Racers sometimes talk about ‘soul rides.’ They usually mean that this type of ride is completely unstructured in terms of training and performance. Go as long or as short as you want, as hard or as easy as your legs desire. When your bicycle rides are dictated by a coach behind a computer screen and recorded for them to see down to the second, a soul ride is for you. To be a bit on the nose, it’s all about riding for your soul.
Sometimes it feels like every one of my rides is a soul ride. I haven’t had a coach or a training plan for years, and the thought of having my rides—my escapes—overly structured by somebody else makes me feel unenthusiastic. Even though I do ‘train’ and attempt to increase my performance and fitness, nothing is planned further than a day or two in advance. I ride when I want to, wherever my legs and mind desire.
As I zipped through the flowing singletrack, my mind began to soak in the exercise-induced endorphins. Riding down this trail, dodging rocks and roots, swinging through twists in the landscape as if the tires were glued to the ground was exactly where I wanted to be.
Almost three hours in, I stopped in Bayfield for a water refill. Just east of the town’s small mainstreet, I dipped back into the gravel surface of quiet county roads. Rolling hills, twists and turns, ridges and hollers. This one was a roller coaster, and would have been even more fun without the speed zapping headwind.
If I wanted to go long from the onset of the ride, I really was going for it now. Dipping into Ignacio and past the casino was the furthest point in the ride from home—a moment that can be anxiety-provoking and adventure-inspiring in the same way.
The Tribal town of Ignacio would take maybe 30-minutes to drive there from my house, averaging 50 miles-per-hour at least. But I’d be pedaling my way back to Durango, past the farm that looked like a loosely-organized, meth-producing commune, past the house where I was chased by a dog once, and doubling back past the farm where I saw at least a dozen baby cows earlier that morning.
This section of twisting, rolling roads is where my mind, body, and soul all merged. Or were they in conflict? My mind told me to keep on going, we have to reach the arbitrary 100-mile mark. My body was getting tired, losing steam with each punch up another hill. But my soul felt satisfied, happy that I had even gotten this far.
No matter how slow I felt I was going, or how insurmountable the remaining hours of pedaling felt, my soul knew the physical and mental strain were not as painful as the ‘WTF am I doing with my life’ thoughts that I had been having recently.
You don’t need to touch your brakes on the steady descent from the Edgemont Ranch subdivision back into town. My gravel bike’s gears quickly spin out so I tuck in and let my body weight carry me down the hill, the shallow curves avoiding the need to check my speed.
A mile or two later, it’s been six hours in the saddle and 88-point-something miles. The drinking fountain at the park was dried up so I filled my bottle in the bathroom sink. Definitely not the most sanitary, but if I survived COVID I can survive anything. A final energy gel down my gob, I set off for the final miles.

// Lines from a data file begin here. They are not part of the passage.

(* ===== verification/SiteDerive.v ===== *)
(** * SiteDerive: where a machine's seeder runs

    [src/internal/sitederive/sitederive.go] and [src/internal/seederdeploy/identity.go]:
    the walk from a Machine over its Subnet to the Site and its seeding Subnet,
    and the name of a seeder Deployment.  The digest ([hex] of [sha256]) is a
    parameter. *)

From S2P Require Import Prelude Text Api Effects Cluster.
Local Open Scope string_scope.
Local Open Scope list_scope.

Record Resolution := mkResolution {
  SiteIdentity_ : string; res_TrackerURL : string; HasSeeder : bool; Identity_ : string;
  SeederNetworkRef : option NameRef; NodeSelector : gmap string string; ResolvedSubnet : option Subnet }.

#[export] Instance eta_Resolution : Eta Resolution := fun r =>
  mkResolution (SiteIdentity_ r) (res_TrackerURL r) (HasSeeder r) (Identity_ r) (SeederNetworkRef r)
    (NodeSelector r) (ResolvedSubnet r).

Definition qualified (ns name : string) : string := String.append ns (String.append "/" name).

Definition Identity (subnet : Subnet) : string := qualified (Namespace subnet) (Name subnet).
Definition SiteIdentity (site : Site) : string := qualified (Namespace site) (Name site).

Definition SiteRefIdentity (subnet : Subnet) : string :=
  let ref := sub_SiteRef (sub_Spec subnet) in
  qualified (if nr_Namespace ref =s "" then Namespace subnet else nr_Namespace ref) (nr_Name ref).

Definition ResolveSubnet (subnet : Subnet) : Resolution :=
  mkResolution "" "" true (Identity subnet) (sub_SeederNetworkRef (sub_Spec subnet))
    (sub_NodeSelector (sub_Spec subnet)) (Some subnet).

(** The classification of a dangling reference. *)
Definition dangling (k : ErrKind) (fmt : string) (args : list string) : GoErr := mkErr k (sprintf fmt args).

Definition Resolve (machine : Machine) : go (Resolution + GoErr) :=
  let subnetRef := SubnetRef (Spec machine) in
  let subnetNS := if nr_Namespace subnetRef =s "" then Namespace machine else nr_Namespace subnetRef in
  r <- Get KSubnet (mkKey subnetNS (nr_Name subnetRef)) ;;
  match r with
  | inr err =>
    Ret (inr (if IsNotFound err
              then dangling KSubnetNotFound "subnet not found: %s/%s (machine %s/%s spec.subnetRef)"
                     [subnetNS; nr_Name subnetRef; Namespace machine; Name machine]
              else wrapf "get subnet %s/%s: %w" [subnetNS; nr_Name subnetRef] err))
  | inl subnet =>
    let subnet : Subnet := subnet in
    let siteRef := sub_SiteRef (sub_Spec subnet) in
    let siteNS := if nr_Namespace siteRef =s "" then Namespace subnet else nr_Namespace siteRef in
    r <- Get KSite (mkKey siteNS (nr_Name siteRef)) ;;
    match r with
    | inr err =>
      Ret (inr (if IsNotFound err
                then dangling KSiteNotFound "site not found: %s/%s (subnet %s spec.siteRef)"
                       [siteNS; nr_Name siteRef; Identity subnet]
                else wrapf "get site %s/%s: %w" [siteNS; nr_Name siteRef] err))
    | inl site =>
      let site : Site := site in
      match site_SeederSubnetRef (site_Spec site) with
      | None => Ret (inl (mkResolution (SiteIdentity site) (site_TrackerURL (site_Status site)) false "" None ∅ None))
      | Some seederRef =>
        let seederNS := if nr_Namespace seederRef =s "" then Namespace site else nr_Namespace seederRef in
        r <- Get KSubnet (mkKey seederNS (nr_Name seederRef)) ;;
        match r with
        | inr err =>
          Ret (inr (if IsNotFound err
                    then dangling KSeederSubnetNotFound "seeder subnet not found: %s/%s (site %s spec.seederSubnetRef)"
                           [seederNS; nr_Name seederRef; SiteIdentity site]
                    else wrapf "get seeder subnet %s/%s: %w" [seederNS; nr_Name seederRef] err))
        | inl seederSubnet =>
          Ret (inl ((ResolveSubnet seederSubnet) <| SiteIdentity_ := SiteIdentity site |>
                      <| res_TrackerURL := site_TrackerURL (site_Status site) |>))
        end
      end
    end
  end.

(** ** Seeder Deployment names *)

Definition TorrentHTTPPort : Z := 8080.
Definition namePrefix : string := "kezio-seeder-".
Definition maxNameLength : nat := 63.

Definition SeederName (digest : string -> string) (imageName siteIdentity : string) : string :=
  let suffix := String.append "-" (String.substring 0 8 (digest siteIdentity)) in
  let maxBaseLen := (maxNameLength - String.length namePrefix - String.length suffix)%nat in
  let base := if (maxBaseLen <? String.length imageName)%nat then String.substring 0 maxBaseLen imageName else imageName in
  String.append namePrefix (String.append base suffix).

Lemma substring_length n s : (n <= String.length s)%nat -> String.length (String.substring 0 n s) = n.
Proof.
  revert s. induction n as [|n IH]; intros [|a s]; cbn; intros H; try done; [lia|]. rewrite IH; lia.
Qed.

(** The name fits the limit, with a digest of at least eight characters. *)
Lemma SeederName_length digest imageName siteIdentity :
  (8 <= String.length (digest siteIdentity))%nat ->
  (String.length (SeederName digest imageName siteIdentity) <= maxNameLength)%nat.
Proof.
  intros Hd. unfold SeederName. cbv zeta. set (suffix := String.append "-" _).
  assert (Hs : String.length suffix = 9%nat).
  { unfold suffix. rewrite string_length_app, substring_length by done. done. }
  rewrite !string_length_app, Hs. change (String.length namePrefix) with 13%nat. unfold maxNameLength.
  destruct (Nat.ltb_spec (63 - 13 - 9) (String.length imageName)) as [Hlt|Hge]; [rewrite substring_length by lia|]; lia.
Qed.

As my watch continued to count the miles and minutes, something extraordinary happened. My legs were not bogged down in pain or sapped of energy. There was an additional wind behind my back. Onto a neighborhood singletrack trail I went. Then onto another, carrying more pace that I maybe should this long into a hard ride.

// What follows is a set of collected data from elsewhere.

Definition resolveBuiltinParams (name : string) (userParams : gmap string string) (defaults : builtinDefaults)
    (data : gmap string V) : gmap string string + GoErr :=
  match override_params name data (map_to_list userParams) (builtin_defaults name defaults) with
  | inr err => inr err
  | inl merged =>
    if espDependentBuiltins name && (default "" (merged !! "part") =s "") then
      inr (ValidationError "builtin %q needs the OS image's ESP partition number but none could be identified: no slot has role %q, and params.part was not set explicitly"
             [name; PartitionRoleESP])
    else inl merged
  end.

Definition fetchScriptSource (ns : string) (source : PostHookScriptSource) : go (string + GoErr) :=
  if sc_Script source <>s "" then Ret (inl (sc_Script source)) else
  match sc_ConfigMapRef source, sc_SecretRef source with
  | Some ref, _ =>
    r <- Get KConfigMap (mkKey ns (kr_Name ref)) ;;
    match r with
    | inr err =>
      Ret (inr (if IsNotFound err then NotReadyError "configmap %s/%s not found" [ns; kr_Name ref]
                else wrapf "get configmap %s/%s: %w" [ns; kr_Name ref] err))
    | inl cm =>
      match cm_Data (cm : ConfigMap) !! kr_Key ref with
      | None => Ret (inr (NotReadyError "configmap %s/%s: missing key %q" [ns; kr_Name ref; kr_Key ref]))
      | Some v => Ret (inl v)
      end
    end
  | None, Some ref =>
    r <- Get KSecret (mkKey ns (kr_Name ref)) ;;
    match r with
    | inr err =>
      Ret (inr (if IsNotFound err then NotReadyError "secret %s/%s not found" [ns; kr_Name ref]
                else wrapf "get secret %s/%s: %w" [ns; kr_Name ref] err))
    | inl secret =>
      match secret_Data (secret : Secret) !! kr_Key ref with
      | None => Ret (inr (NotReadyError "secret %s/%s: missing key %q" [ns; kr_Name ref; kr_Key ref]))
      | Some v => Ret (inl v)
      end
    end
  | None, None => Ret (inr (errorf "script source has none of script, configMapRef, or secretRef set" []))
  end.

Definition resolveScriptStep (ns osFamily : string) (source : PostHookScriptSource) (data : gmap string V)
  : go (ResolvedHookStep + GoErr) :=
  raw <- fetchScriptSource ns source ;;
  match raw with
  | inr err => Ret (inr err)
  | inl raw =>
    match renderTemplate raw data with
    | inr err => Ret (inr (ValidationError "templating script: %v" [emsg err]))
    | inl content =>
      Ret (inl (mkHookStep HookStepTypeScript "" ∅ content osFamily (effective_timeout (sc_TimeoutSeconds source))))
    end
  end.

Definition resolveStep (ns : string) (step : PostHookStep) (data : gmap string V) (defaults : builtinDefaults)
  : go (ResolvedHookStep + GoErr) :=
  match ps_Builtin step, ps_Script step with
  | Some b, _ =>
    match resolveBuiltinParams (bi_Name b) (bi_Params b) defaults data with
    | inr err => Ret (inr err)
    | inl params =>
      Ret (inl (mkHookStep HookStepTypeBuiltin (bi_Name b) params "" (ps_OSFamily step) (effective_timeout (bi_TimeoutSeconds b))))
    end
  | None, Some s => resolveScriptStep ns (ps_OSFamily step) s data
  | None, None => Ret (inr (errorf "step has neither builtin nor script set" []))
  end.

Fixpoint resolve_steps (i : Z) (ns : string) (data : gmap string V) (defaults : builtinDefaults) (steps : list PostHookStep)
  : go (list ResolvedHookStep + GoErr) :=
  match steps with
  | [] => Ret (inl [])
  | step :: rest =>
    r <- resolveStep ns step data defaults ;;
    match r with
    | inr err => Ret (inr (wrapf "step %d: %w" [show_dec i] err))
    | inl s =>
      r <- resolve_steps (i + 1) ns data defaults rest ;;
      match r with inr err => Ret (inr err) | inl l => Ret (inl (s :: l)) end
    end
  end.

Definition resolveHook (defaultNS : string) (ref : NameRef) (shared : gmap string V) (defaults : builtinDefaults)
    (imageOSFamily : string) : go (ResolvedHook + GoErr) :=
  let ns := resolveNamespace ref defaultNS in
  r <- Get KPostHook (mkKey ns (nr_Name ref)) ;;
  match r with
  | inr err =>
    Ret (inr (if IsNotFound err then NotReadyError "posthook %s/%s not found" [ns; nr_Name ref]
              else wrapf "get posthook %s/%s: %w" [ns; nr_Name ref] err))
  | inl hook =>
    let hook : PostHook := hook in
    if negb (IsStatusConditionTrue (ph_Conditions (ph_Status hook)) PostHookConditionValid) then
      Ret (inr (NotReadyError "posthook %s/%s is not Valid yet" [ns; nr_Name ref]))
    else match (if imageOSFamily <>s "" then CheckOSFamilyCompatible hook imageOSFamily else None) with
    | Some err => Ret (inr (ValidationError "posthook %s/%s: %v" [ns; nr_Name ref; emsg err]))
    | None =>
      r <- resolve_steps 0 ns (hookTemplateData shared hook) defaults (ph_Steps (ph_Spec hook)) ;;
      match r with
      | inr err => Ret (inr err)
      | inl steps => Ret (inl (mkHook (Name hook) steps))
      end
    end
  end.

Fixpoint resolveHooks (defaultNS : string) (refs : list NameRef) (shared : gmap string V) (defaults : builtinDefaults)
    (imageOSFamily : string) : go (list ResolvedHook + GoErr) :=
  match refs with
  | [] => Ret (inl [])
  | ref :: refs =>
    r <- resolveHook defaultNS ref shared defaults imageOSFamily ;;
    match r with
    | inr err => Ret (inr (wrapf "posthook %q: %w" [nr_Name ref] err))
    | inl hook =>
      r <- resolveHooks defaultNS refs shared defaults imageOSFamily ;;
      match r with inr err => Ret (inr err) | inl l => Ret (inl (hook :: l)) end
    end
  end.

Definition resolveMachineHooks (machine : Machine) (claim : MachineClaim) (osImage : option resolvedImage)
  : go (list ResolvedHook + GoErr) :=
  match mergeParams (imageParamsOf osImage) (cl_Params (claim_Spec claim)) with
  | inr err => Ret (inr (ValidationError "merging posthook params: %v" [emsg err]))
  | inl merged =>
    let '(imageName, targetDisk, imageOSFamily, imageNS, imageRefs) :=
      match osImage with
      | Some i => (Name (ri_image i), ri_targetDisk i, EffectiveOSFamily (image_Spec (ri_image i)),
                   Namespace (ri_image i), img_PostHookRefs (image_Spec (ri_image i)))
      | None => ("", "", "", "", [])
      end in
    let shared := <[PostHookReservedParamTargetDisk := vstring targetDisk]>
      (<[PostHookReservedParamImageName := vstring imageName]>
      (<[PostHookReservedParamMachineName := vstring (Name machine)]> merged)) in
    let defaults := deriveBuiltinDefaults osImage in
    r <- resolveHooks imageNS imageRefs shared defaults imageOSFamily ;;
    match r with
    | inr err => Ret (inr err)
    | inl imageHooks =>
      r <- (match cl_PostHookRefs (claim_Spec claim), imageRefs, osImage with
            | _ :: _ as refs, _, _ => resolveHooks (Namespace machine) refs shared defaults imageOSFamily
            | [], [], Some _ =>
              resolveHooks ManagerNamespace [mkNameRef "" DefaultFinalizeHookName] shared defaults imageOSFamily
            | _, _, _ => Ret (inl [])
            end) ;;
      match r with
      | inr err => Ret (inr err)
      | inl machineHooks => Ret (inl (imageHooks ++ machineHooks))
      end
    end
  end.

(** *** Slots *)

(** [lazySiteResolution]: the memo of the first [Resolve]. *)
Definition lazySiteResolution : Type := option (Resolution + GoErr).

Definition resolve (machine : Machine) (site : lazySiteResolution) : go ((Resolution + GoErr) * lazySiteResolution) :=
  match site with
  | Some r => Ret (r, site)
  | None => r <- Resolve machine ;; Ret (r, Some r)
  end.

Definition JoinHostPort (host port : string) : string :=
  if existsb (fun c => Ascii.eqb c ":") (list_ascii_of_string host) then sprintf "[%s]:%s" [host; port] else sprintf "%s:%s" [host; port].

Definition resolveTorrentURL (ns imageName siteIdentity : string) (hash : InfoHash) : go (string + GoErr) :=
  let name := SeederName digest imageName siteIdentity in
  r <- Get KDeployment (mkKey ns name) ;;
  match r with
  | inr err =>
    Ret (inr (if IsNotFound err
              then NotReadyError "no seeder deployment yet for image %s at site %s" [imageName; siteIdentity]
              else wrapf "get seeder deployment %s/%s: %w" [ns; name] err))
  | inl dep =>
    match dep_Selector (dep : Deployment) with
    | None => Ret (inr (errorf "seeder deployment %s/%s has no pod selector" [ns; name]))
    | Some labels =>
      r <- ListLabels KPod ns labels ;;
      match r with
      | inr err => Ret (inr (wrapf "list pods for seeder deployment %s/%s: %w" [ns; name] err))
      | inl pods =>
        match find_first (fun pod => pod_IP pod <>s "") (pods : list Pod) with
        | Some pod =>
          Ret (inl (sprintf "http://%s/torrents/%s"
                      [JoinHostPort (pod_IP pod) (show_dec TorrentHTTPPort); InfoHash_String hash]))
        | None => Ret (inr (NotReadyError "no ready seeder pod yet for image %s at site %s" [imageName; siteIdentity]))
        end
      end
    end
  end.

Definition buildTorrent (machine : Machine) (image : Image) (ref : NameRef) (site : lazySiteResolution)
  : go ((DeployTorrent + GoErr) * lazySiteResolution) :=
  let ns := resolveNamespace ref (Namespace image) in
  r <- Get KContent (mkKey ns (nr_Name ref)) ;;
  match r with
  | inr err =>
    Ret (inr (if IsNotFound err then NotReadyError "partitioncontent %s/%s not found" [ns; nr_Name ref]
              else wrapf "get partitioncontent %s/%s: %w" [ns; nr_Name ref] err), site)
  | inl pc =>
    let pc : PartitionContent := pc in
    if negb (IsStatusConditionTrue (pc_Conditions (content_Status pc)) PartitionContentConditionReady) then
      Ret (inr (NotReadyError "partitioncontent %s/%s is not Ready yet" [ns; nr_Name ref]), site)
    else
    '(siteRes, site) <- resolve machine site ;;
    match siteRes with
    | inr err => Ret (inr (ValidationError "resolving machine's seeder placement: %v" [emsg err]), site)
    | inl siteRes =>
      if negb (HasSeeder siteRes) then
        Ret (inr (NotReadyError "machine's Site %s has no seeding subnet configured, but image %s/%s needs one for partitioncontent %s"
                    [SiteIdentity_ siteRes; Namespace image; Name image; nr_Name ref]), site)
      else if pc_InfoHash (content_Status pc) =s "" then
        Ret (inr (NotReadyError "partitioncontent %s/%s has not reported its info hash yet" [ns; nr_Name ref]), site)
      else match ParseInfoHash (pc_InfoHash (content_Status pc)) with
      | inr err =>
        Ret (inr (wrapf "partitioncontent %s/%s: status.infoHash is not a valid content hash: %w" [ns; nr_Name ref] err), site)
      | inl hash =>
        url <- resolveTorrentURL (Namespace image) (Name image) (SiteIdentity_ siteRes) hash ;;
        match url with
        | inr err => Ret (inr err, site)
        | inl url => Ret (inl (mkDeployTorrent url (InfoHash_String hash)), site)
        end
      end
    end
  end.

Definition buildSlot (machine : Machine) (image : Image) (s : ImageSlot) (targetDisk : string) (site : lazySiteResolution)
  : go ((DeploySlot + GoErr) * lazySiteResolution) :=
  let slot := mkDeploySlot (is_Number s) (partitionDevicePath targetDisk (is_Number s)) in
  match is_ContentRef s with
  | Some ref =>
    '(torrent, site) <- buildTorrent machine image ref site ;;
    match torrent with
    | inr err => Ret (inr err, site)
    | inl torrent => Ret (inl (slot (Some torrent) None None), site)
    end
  | None =>
    if is_Role s =s PartitionRoleSwap then Ret (inl (slot None None (Some (mkDeploySwap (is_UUID s)))), site)
    else Ret (inl (slot None (Some (mkDeployMkfs (is_FSType s) "" "")) None), site)
  end.

Fixpoint build_slots (machine : Machine) (image : Image) (slots : list ImageSlot) (targetDisk : string)
    (site : lazySiteResolution) : go ((list DeploySlot + GoErr) * lazySiteResolution) :=
  match slots with
  | [] => Ret (inl [], site)
  | s :: rest =>
    '(slot, site) <- buildSlot machine image s targetDisk site ;;
    match slot with
    | inr err => Ret (inr (wrapf "image %s/%s slot %d: %w" [Namespace image; Name image; show_dec (is_Number s)] err), site)
    | inl slot =>
      '(l, site) <- build_slots machine image rest targetDisk site ;;
      match l with
      | inr err => Ret (inr err, site)
      | inl l => Ret (inl (slot :: l), site)
      end
    end
  end.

Getting closer to home and that 100-mile mark, my soul continued to sense forward movement mixed with a sense of groundedness. The sky was gray, the wind was blowing, my skin was salty, and my muscles were tired. But I continued to pedal like this is where I was supposed to be.
My mind weary from the road, I ticked off the remaining city blocks.
Something magical happens on some bike rides. Your legs become one with nature, propelling your body forward while observing every patch of grass, tweeting bird, and sunspot or shadow. It’s in this meditative state that you can explore the mind, going down canyons that branch off of your everyday thought patterns.
These are some of the reasons why my soul likes to ride.